**ABOUT THIS EXERCISE:** Return only the lines running from the first line of the listing through the one with "let n := 8 * Z.of_nat (width t) in", unchanged.
◆ ◆ ◆
(* ===== verification/Choices.v ===== *)
(** * The values the stressors run with (stress-*.c)

    At its start a stressor reads its option; when it was not given, the value
    is the default, or the largest or the smallest one under [--maximize] and
    [--minimize].  Sizes are then shared among the instances and kept above a
    floor, and what the system or another option asks for is taken into account.  One definition per
    stressor and option, with every assignment of the variable. *)

From S2P Require Import Prelude Flags Limits Outcome ParseOpts Settings Setters Named.

Record renv := REnv {
  r_proc : ptr;           (** the stressor *)
  r_store : store;
  r_flags : Z;            (** [g_opt_flags] *)
  r_instances : Z;        (** [args->num_instances] *)
  r_page_size : Z;        (** [args->page_size] *)
  r_local : Z             (** the address of the local variable *)
}.

Definition is_signed (t : type_id) : bool :=
  match t with
  | TYPE_ID_INT8 | TYPE_ID_INT16 | TYPE_ID_INT32 | TYPE_ID_INT64 | TYPE_ID_SSIZE_T | TYPE_ID_INT | TYPE_ID_LONG
  | TYPE_ID_OFF_T => true
  | _ => false
  end.

(** the value of a variable of type [t] with the bytes [bs] *)
Definition le_value (bs : list Z) : Z := foldr (fun b v => b + 256 * v) 0 bs.
Definition var_value (t : type_id) (bs : list Z) : Z :=
  let v := le_value bs in
  let n := 8 * Z.of_nat (width t) in
  if is_signed t && (2 ^ (n - 1) <=? v) then v - 2 ^ n else v.

(** a variable of type [t] that holds [default], read with [get_setting] *)
Definition read_setting (r : renv) (nm : string) (t : type_id) (default : Z) : option (bool * Z) :=
  '(found, m) ← get_setting (r_proc r) nm (r_local r) (r_store r)
                  (write_bytes (fun _ => 0) (r_local r) (le_bytes (width t) default));
  Some (found, var_value t (read_bytes m (r_local r) (width t))).

Definition choose (r : renv) (nm : string) (t : type_id) (default max min : Z) : option Z :=
  '(found, x) ← read_setting r nm t default;
  if found : bool then Some x
  else
    let x := if c_true (r_flags r .& OPT_FLAGS_MAXIMIZE) then max else x in
    Some (if c_true (r_flags r .& OPT_FLAGS_MINIMIZE) then min else x).

Definition DEFAULT_AIO_MAX_NR : Z := 65536.

(** [aio_max] is what [sscanf()] reads of /proc/sys/fs/aio-max-nr, if it can be read; the stressor returns if the number is out of range *)
Definition chosen_aiol_requests (aio_max : option Z) (r : renv) : option Z :=
  x ← choose r "aiol-requests" TYPE_ID_UINT64 DEFAULT_AIO_LINUX_REQUESTS MAX_AIO_REQUESTS MIN_AIO_REQUESTS;
  if (x <? MIN_AIO_REQUESTS) || (MAX_AIO_REQUESTS <? x) then None
  else
    let aio_max_nr := match aio_max with Some n => u64 n | None => DEFAULT_AIO_MAX_NR end in
    let aio_max_nr := aio_max_nr ÷ (if r_instances r =? 0 then 1 else r_instances r) in
    let aio_max_nr := if aio_max_nr <? 1 then 1 else aio_max_nr in
    let x := if aio_max_nr <? x then aio_max_nr else x in
    Some x.

Definition chosen_aio_requests (r : renv) : option Z :=
  choose r "aio-requests" TYPE_ID_UINT64 DEFAULT_AIO_REQUESTS MAX_AIO_REQUESTS MIN_AIO_REQUESTS.

Definition chosen_bigheap_growth (r : renv) : option Z :=
  x ← choose r "bigheap-growth" TYPE_ID_UINT64 DEFAULT_BIGHEAP_GROWTH MAX_BIGHEAP_GROWTH MIN_BIGHEAP_GROWTH;
  let x := if x <? r_page_size r then r_page_size r else x in
  let x := x .& not64 (r_page_size r - 1) in
  Some x.

Definition chosen_bsearch_size (r : renv) : option Z :=
  choose r "bsearch-size" TYPE_ID_UINT64 DEFAULT_BSEARCH_SIZE MAX_BSEARCH_SIZE MIN_BSEARCH_SIZE.

Definition chosen_clone_max (r : renv) : option Z :=
  choose r "clone-max" TYPE_ID_UINT64 DEFAULT_ZOMBIES MAX_ZOMBIES MIN_ZOMBIES.

Definition chosen_copy_file_bytes (r : renv) : option Z :=
  x ← choose r "copy-file-bytes" TYPE_ID_UINT64 DEFAULT_COPY_FILE_BYTES MAX_HDD_BYTES MIN_HDD_BYTES;
  let x := x ÷ r_instances r in
  let x := if x <? DEFAULT_COPY_FILE_SIZE then (DEFAULT_COPY_FILE_SIZE * 2) else x in
  let x := if x <? MIN_COPY_FILE_BYTES then MIN_COPY_FILE_BYTES else x in
  Some x.

Definition chosen_dentries (r : renv) : option Z :=
  choose r "dentries" TYPE_ID_UINT64 DEFAULT_DENTRIES MAX_DENTRIES MIN_DENTRIES.

Definition chosen_fallocate_bytes (r : renv) : option Z :=
  x ← choose r "fallocate-bytes" TYPE_ID_OFF_T DEFAULT_FALLOCATE_BYTES MAX_FALLOCATE_BYTES MIN_FALLOCATE_BYTES;
  let x := x ÷ r_instances r in
  let x := if x <? MIN_FALLOCATE_BYTES then MIN_FALLOCATE_BYTES else x in
  Some x.

Definition chosen_fiemap_bytes (r : renv) : option Z :=
  x ← choose r "fiemap-bytes" TYPE_ID_UINT64 DEFAULT_FIEMAP_SIZE MAX_SEEK_SIZE MIN_SEEK_SIZE;
  let x := x ÷ r_instances r in
  let x := if x <? MIN_FIEMAP_SIZE then MIN_FIEMAP_SIZE else x in
  Some x.

Definition chosen_fifo_readers (r : renv) : option Z :=
  choose r "fifo-readers" TYPE_ID_UINT64 DEFAULT_FIFO_READERS MAX_FIFO_READERS MIN_FIFO_READERS.

Definition chosen_fork_max (r : renv) : option Z :=
  choose r "fork-max" TYPE_ID_UINT64 DEFAULT_FORKS MAX_FORKS MIN_FORKS.

Definition chosen_vfork_max (r : renv) : option Z :=
  choose r "vfork-max" TYPE_ID_UINT64 DEFAULT_VFORKS MAX_VFORKS MIN_VFORKS.

Definition BUF_ALIGNMENT : Z := 4096.
Definition HDD_IO_VEC_MAX : Z := 16.

(** the size of a write made large enough and, for vectors, a multiple of their number *)
Definition hdd_io_size (hdd_flags x : Z) : Z :=
  let iovec := c_true (hdd_flags .& HDD_OPT_IOVEC) in
  let min_size :=
    if c_true (hdd_flags .& HDD_OPT_O_DIRECT)
    then if iovec then HDD_IO_VEC_MAX * BUF_ALIGNMENT else MIN_HDD_WRITE_SIZE
    else if iovec then HDD_IO_VEC_MAX * MIN_HDD_WRITE_SIZE else MIN_HDD_WRITE_SIZE in
  let x := if x <? min_size then min_size else x in
  let remainder := x mod HDD_IO_VEC_MAX in
  if iovec && negb (remainder =? 0) then u64 (x + (HDD_IO_VEC_MAX - remainder)) else x.

Definition chosen_hdd_write_size (r : renv) : option Z :=
  '(_, hdd_flags) ← read_setting r "hdd-flags" TYPE_ID_INT 0;
  x ← choose r "hdd-write-size" TYPE_ID_UINT64 DEFAULT_HDD_WRITE_SIZE MAX_HDD_WRITE_SIZE MIN_HDD_WRITE_SIZE;
  Some (hdd_io_size hdd_flags x).

Definition chosen_hdd_bytes (r : renv) : option Z :=
  x ← choose r "hdd-bytes" TYPE_ID_UINT64 DEFAULT_HDD_BYTES MAX_HDD_BYTES MIN_HDD_BYTES;
  let x := x ÷ r_instances r in
  let x := if x <? MIN_HDD_WRITE_SIZE then MIN_HDD_WRITE_SIZE else x in
  hdd_write_size ← chosen_hdd_write_size r;
  let x := if x <? hdd_write_size then hdd_write_size else x in
  Some x.

Definition chosen_heapsort_size (r : renv) : option Z :=
  choose r "heapsort-size" TYPE_ID_UINT64 DEFAULT_HEAPSORT_SIZE MAX_HEAPSORT_SIZE MIN_HEAPSORT_SIZE.

Definition chosen_hsearch_size (r : renv) : option Z :=
  choose r "hsearch-size" TYPE_ID_UINT64 DEFAULT_HSEARCH_SIZE MAX_HSEARCH_SIZE MIN_HSEARCH_SIZE.

Definition chosen_iomix_bytes (r : renv) : option Z :=
  x ← choose r "iomix-bytes" TYPE_ID_OFF_T DEFAULT_IOMIX_BYTES MAX_FALLOCATE_BYTES MIN_FALLOCATE_BYTES;
  let x := x ÷ r_instances r in
  let x := if x <? MIN_IOMIX_BYTES then MIN_IOMIX_BYTES else x in
  let x := if x <? r_page_size r then r_page_size r else x in
  Some x.

Definition chosen_itimer_freq (r : renv) : option Z :=
  choose r "itimer-freq" TYPE_ID_UINT64 DEFAULT_TIMER_FREQ MAX_ITIMER_FREQ MIN_ITIMER_FREQ.

Definition chosen_lease_breakers (r : renv) : option Z :=
  choose r "lease-breakers" TYPE_ID_UINT64 DEFAULT_LEASE_BREAKERS MAX_LEASE_BREAKERS MIN_LEASE_BREAKERS.

Definition chosen_lsearch_size (r : renv) : option Z :=
  choose r "lsearch-size" TYPE_ID_UINT64 DEFAULT_LSEARCH_SIZE MAX_LSEARCH_SIZE MIN_LSEARCH_SIZE.

Definition chosen_malloc_bytes (r : renv) : option Z :=
  x ← choose r "malloc-bytes" TYPE_ID_SIZE_T DEFAULT_MALLOC_BYTES MAX_MALLOC_BYTES MIN_MALLOC_BYTES;
  let x := x ÷ r_instances r in
  let x := if x <? MIN_MALLOC_BYTES then MIN_MALLOC_BYTES else x in
  Some x.

Definition chosen_malloc_max (r : renv) : option Z :=
  choose r "malloc-max" TYPE_ID_SIZE_T DEFAULT_MALLOC_MAX MAX_MALLOC_MAX MIN_MALLOC_MAX.

Definition chosen_matrix_size (r : renv) : option Z :=
  choose r "matrix-size" TYPE_ID_SIZE_T 128 MAX_MATRIX_SIZE MIN_MATRIX_SIZE.

Definition chosen_memfd_bytes (r : renv) : option Z :=
  x ← choose r "memfd-bytes" TYPE_ID_SIZE_T DEFAULT_MEMFD_BYTES MAX_MEMFD_BYTES MIN_MEMFD_BYTES;
  let x := x ÷ r_instances r in
  let x := if x <? MIN_MEMFD_BYTES then MIN_MEMFD_BYTES else x in
  Some x.

Definition chosen_mergesort_size (r : renv) : option Z :=
  choose r "mergesort-size" TYPE_ID_UINT64 DEFAULT_MERGESORT_SIZE MAX_MERGESORT_SIZE MIN_MERGESORT_SIZE.

Definition chosen_mmap_bytes (r : renv) : option Z :=
  x ← choose r "mmap-bytes" TYPE_ID_SIZE_T DEFAULT_MMAP_BYTES MAX_MMAP_BYTES MIN_MMAP_BYTES;
  let x := x ÷ r_instances r in
  let x := if x <? MIN_MMAP_BYTES then MIN_MMAP_BYTES else x in
  let x := if x <? r_page_size r then r_page_size r else x in
  Some x.

Definition chosen_mq_size (r : renv) : option Z :=
  choose r "mq-size" TYPE_ID_INT DEFAULT_MQ_SIZE MAX_MQ_SIZE MIN_MQ_SIZE.

Definition chosen_mremap_bytes (r : renv) : option Z :=
  x ← choose r "mremap-bytes" TYPE_ID_SIZE_T DEFAULT_MREMAP_BYTES MAX_MREMAP_BYTES MIN_MREMAP_BYTES;
  let x := x ÷ r_instances r in
  let x := if x <? MIN_MREMAP_BYTES then MIN_MREMAP_BYTES else x in
  let x := if x <? r_page_size r then r_page_size r else x in
  Some x.

Definition chosen_msync_bytes (r : renv) : option Z :=
  x ← choose r "msync-bytes" TYPE_ID_SIZE_T DEFAULT_MSYNC_BYTES MAX_MSYNC_BYTES MIN_MSYNC_BYTES;
  let x := x ÷ r_instances r in
  let x := if x <? MIN_MSYNC_BYTES then MIN_MSYNC_BYTES else x in
  let x := if x <? r_page_size r then r_page_size r else x in
  Some x.

Definition chosen_pthread_max (r : renv) : option Z :=
  pthread_max ← choose r "pthread-max" TYPE_ID_UINT64 DEFAULT_PTHREAD MAX_PTHREAD MIN_PTHREAD;
  '(found, max) ← read_setting r "pthread-max-adjustment" TYPE_ID_UINT64 0;
  Some (if found && (max <? pthread_max) then max else pthread_max).

Definition chosen_qsort_size (r : renv) : option Z :=
  choose r "qsort-size" TYPE_ID_UINT64 DEFAULT_QSORT_SIZE MAX_QSORT_SIZE MIN_QSORT_SIZE.

Definition chosen_radixsort_size (r : renv) : option Z :=
  choose r "radixsort-size" TYPE_ID_UINT64 DEFAULT_RADIXSORT_SIZE MAX_RADIXSORT_SIZE MIN_RADIXSORT_SIZE.

Definition chosen_readahead_bytes (r : renv) : option Z :=
  x ← choose r "readahead-bytes" TYPE_ID_UINT64 DEFAULT_READAHEAD_BYTES MAX_HDD_BYTES MIN_HDD_BYTES;
  let x := x ÷ r_instances r in
  let x := if x <? MIN_HDD_BYTES then MIN_HDD_BYTES else x in
  Some x.

Definition chosen_seek_size (r : renv) : option Z :=
  choose r "seek-size" TYPE_ID_UINT64 DEFAULT_SEEK_SIZE MAX_SEEK_SIZE MIN_SEEK_SIZE.

Definition chosen_sem_sysv_procs (r : renv) : option Z :=
  choose r "sem-sysv-procs" TYPE_ID_UINT64 DEFAULT_SEMAPHORE_PROCS MAX_SEMAPHORE_PROCS MIN_SEMAPHORE_PROCS.

Definition chosen_sem_procs (r : renv) : option Z :=
  choose r "sem-procs" TYPE_ID_UINT64 DEFAULT_SEMAPHORE_PROCS MAX_SEMAPHORE_PROCS MIN_SEMAPHORE_PROCS.

Definition chosen_sendfile_size (r : renv) : option Z :=
  choose r "sendfile-size" TYPE_ID_INT64 DEFAULT_SENDFILE_SIZE MAX_SENDFILE_SIZE MIN_SENDFILE_SIZE.

Definition chosen_sgx_vm_bytes (r : renv) : option Z :=
  x ← choose r "sgx-vm-bytes" TYPE_ID_SIZE_T DEFAULT_SGX_VM_BYTES MAX_VM_BYTES MIN_VM_BYTES;
  let x := x ÷ r_instances r in
  let x := if x <? MIN_VM_BYTES then MIN_VM_BYTES else x in
  Some x.

Definition chosen_shm_sysv_bytes (r : renv) : option Z :=
  x ← choose r "shm-sysv-bytes" TYPE_ID_SIZE_T DEFAULT_SHM_SYSV_BYTES MAX_SHM_SYSV_BYTES MIN_SHM_SYSV_BYTES;
  let x := if x <? r_page_size r then r_page_size r else x in
  Some x.

Definition chosen_shm_sysv_segs (r : renv) : option Z :=
  x ← choose r "shm-sysv-segs" TYPE_ID_SIZE_T DEFAULT_SHM_SYSV_SEGMENTS MAX_SHM_SYSV_SEGMENTS MIN_SHM_SYSV_SEGMENTS;
  let x := x ÷ r_instances r in
  let x := if x <? 1 then 1 else x in
  Some x.

Definition chosen_shm_bytes (r : renv) : option Z :=
  x ← choose r "shm-bytes" TYPE_ID_SIZE_T DEFAULT_SHM_POSIX_BYTES MAX_SHM_POSIX_BYTES MIN_SHM_POSIX_BYTES;
  let x := x ÷ r_instances r in
  let x := if x <? MIN_SHM_POSIX_BYTES then MIN_SHM_POSIX_BYTES else x in
  let x := if x <? r_page_size r then r_page_size r else x in
  Some x.

Definition chosen_shm_objs (r : renv) : option Z :=
  choose r "shm-objs" TYPE_ID_SIZE_T DEFAULT_SHM_POSIX_OBJECTS MAX_SHM_POSIX_OBJECTS MIN_SHM_POSIX_OBJECTS.

Definition chosen_sleep_max (r : renv) : option Z :=
  sleep_max ← choose r "sleep-max" TYPE_ID_UINT64 DEFAULT_SLEEP MAX_SLEEP MIN_SLEEP;
  '(found, sleep_max_adjustment) ← read_setting r "sleep-max-adjustment" TYPE_ID_UINT64 0;
  Some (if found && (sleep_max_adjustment <? sleep_max) then sleep_max_adjustment else sleep_max).

Definition chosen_splice_bytes (r : renv) : option Z :=
  x ← choose r "splice-bytes" TYPE_ID_SIZE_T DEFAULT_SPLICE_BYTES MAX_SPLICE_BYTES MIN_SPLICE_BYTES;
  let x := x ÷ r_instances r in
  let x := if x <? MIN_SPLICE_BYTES then MIN_SPLICE_BYTES else x in
  Some x.

Definition chosen_sync_file_bytes (r : renv) : option Z :=
  x ← choose r "sync_file-bytes" TYPE_ID_OFF_T DEFAULT_SYNC_FILE_BYTES MAX_SYNC_FILE_BYTES MIN_SYNC_FILE_BYTES;
  let x := x ÷ r_instances r in
  let x := if x <? MIN_SYNC_FILE_BYTES then MIN_SYNC_FILE_BYTES else x in
  Some x.

Definition chosen_timer_freq (r : renv) : option Z :=
  choose r "timer-freq" TYPE_ID_UINT64 DEFAULT_TIMER_FREQ MAX_TIMER_FREQ MIN_TIMER_FREQ.

Definition chosen_timerfd_freq (r : renv) : option Z :=
  choose r "timerfd-freq" TYPE_ID_UINT64 DEFAULT_TIMERFD_FREQ MAX_TIMERFD_FREQ MIN_TIMERFD_FREQ.

Definition chosen_tree_size (r : renv) : option Z :=
  choose r "tree-size" TYPE_ID_UINT64 DEFAULT_TREE_SIZE MAX_TREE_SIZE MIN_TREE_SIZE.

Definition chosen_tsearch_size (r : renv) : option Z :=
  choose r "tsearch-size" TYPE_ID_UINT64 DEFAULT_TSEARCH_SIZE MAX_TSEARCH_SIZE MIN_TSEARCH_SIZE.

Definition chosen_userfaultfd_bytes (r : renv) : option Z :=
  x ← choose r "userfaultfd-bytes" TYPE_ID_SIZE_T DEFAULT_MMAP_BYTES MAX_MMAP_BYTES MIN_MMAP_BYTES;
  let x := x ÷ r_instances r in
  let x := if x <? MIN_MMAP_BYTES then MIN_MMAP_BYTES else x in
  let x := if x <? r_page_size r then r_page_size r else x in
  Some x.

Definition chosen_vm_rw_bytes (r : renv) : option Z :=
  x ← choose r "vm-rw-bytes" TYPE_ID_SIZE_T DEFAULT_VM_RW_BYTES MAX_VM_RW_BYTES MIN_VM_RW_BYTES;
  let x := x ÷ r_instances r in
  let x := if x <? MIN_VM_RW_BYTES then MIN_VM_RW_BYTES else x in
  let x := if x <? r_page_size r then r_page_size r else x in
  Some x.

Definition chosen_vm_splice_bytes (r : renv) : option Z :=
  x ← choose r "vm-splice-bytes" TYPE_ID_SIZE_T DEFAULT_VM_SPLICE_BYTES MAX_VM_SPLICE_BYTES MIN_VM_SPLICE_BYTES;
  let x := x ÷ r_instances r in
  let x := if x <? MIN_VM_SPLICE_BYTES then MIN_VM_SPLICE_BYTES else x in
  let x := if x <? r_page_size r then r_page_size r else x in
  Some x.

Definition chosen_vm_bytes (r : renv) : option Z :=
  x ← choose r "vm-bytes" TYPE_ID_SIZE_T DEFAULT_VM_BYTES MAX_VM_BYTES MIN_VM_BYTES;
  let x := x ÷ r_instances r in
  let x := if x <? MIN_VM_BYTES then MIN_VM_BYTES else x in
  Some x.

Definition chosen_zombie_max (r : renv) : option Z :=
  choose r "zombie-max" TYPE_ID_UINT64 DEFAULT_ZOMBIES MAX_ZOMBIES MIN_ZOMBIES.

(** the options read without [--maximize] and [--minimize] *)
Definition read_pipe_data_size (r : renv) : option Z := snd <$> read_setting r "pipe-data-size" TYPE_ID_SIZE_T 512.
Definition read_vm_hang (r : renv) : option Z := snd <$> read_setting r "vm-hang" TYPE_ID_UINT64 DEFAULT_VM_HANG.
Definition read_sgx_vm_hang (r : renv) : option Z :=
  snd <$> read_setting r "sgx-vm-hang" TYPE_ID_UINT64 DEFAULT_VM_HANG.
Definition read_cpu_load (r : renv) : option Z := snd <$> read_setting r "cpu-load" TYPE_ID_INT32 100.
◆ ◆ ◆
**SOLUTION FOR THIS PROBLEM:**
(* ===== verification/Choices.v ===== *)
(** * The values the stressors run with (stress-*.c)

    At its start a stressor reads its option; when it was not given, the value
    is the default, or the largest or the smallest one under [--maximize] and
    [--minimize].  Sizes are then shared among the instances and kept above a
    floor, and what the system or another option asks for is taken into account.  One definition per
    stressor and option, with every assignment of the variable. *)

From S2P Require Import Prelude Flags Limits Outcome ParseOpts Settings Setters Named.

Record renv := REnv {
  r_proc : ptr;           (** the stressor *)
  r_store : store;
  r_flags : Z;            (** [g_opt_flags] *)
  r_instances : Z;        (** [args->num_instances] *)
  r_page_size : Z;        (** [args->page_size] *)
  r_local : Z             (** the address of the local variable *)
}.

Definition is_signed (t : type_id) : bool :=
  match t with
  | TYPE_ID_INT8 | TYPE_ID_INT16 | TYPE_ID_INT32 | TYPE_ID_INT64 | TYPE_ID_SSIZE_T | TYPE_ID_INT | TYPE_ID_LONG
  | TYPE_ID_OFF_T => true
  | _ => false
  end.

(** the value of a variable of type [t] with the bytes [bs] *)
Definition le_value (bs : list Z) : Z := foldr (fun b v => b + 256 * v) 0 bs.
Definition var_value (t : type_id) (bs : list Z) : Z :=
  let v := le_value bs in
  let n := 8 * Z.of_nat (width t) in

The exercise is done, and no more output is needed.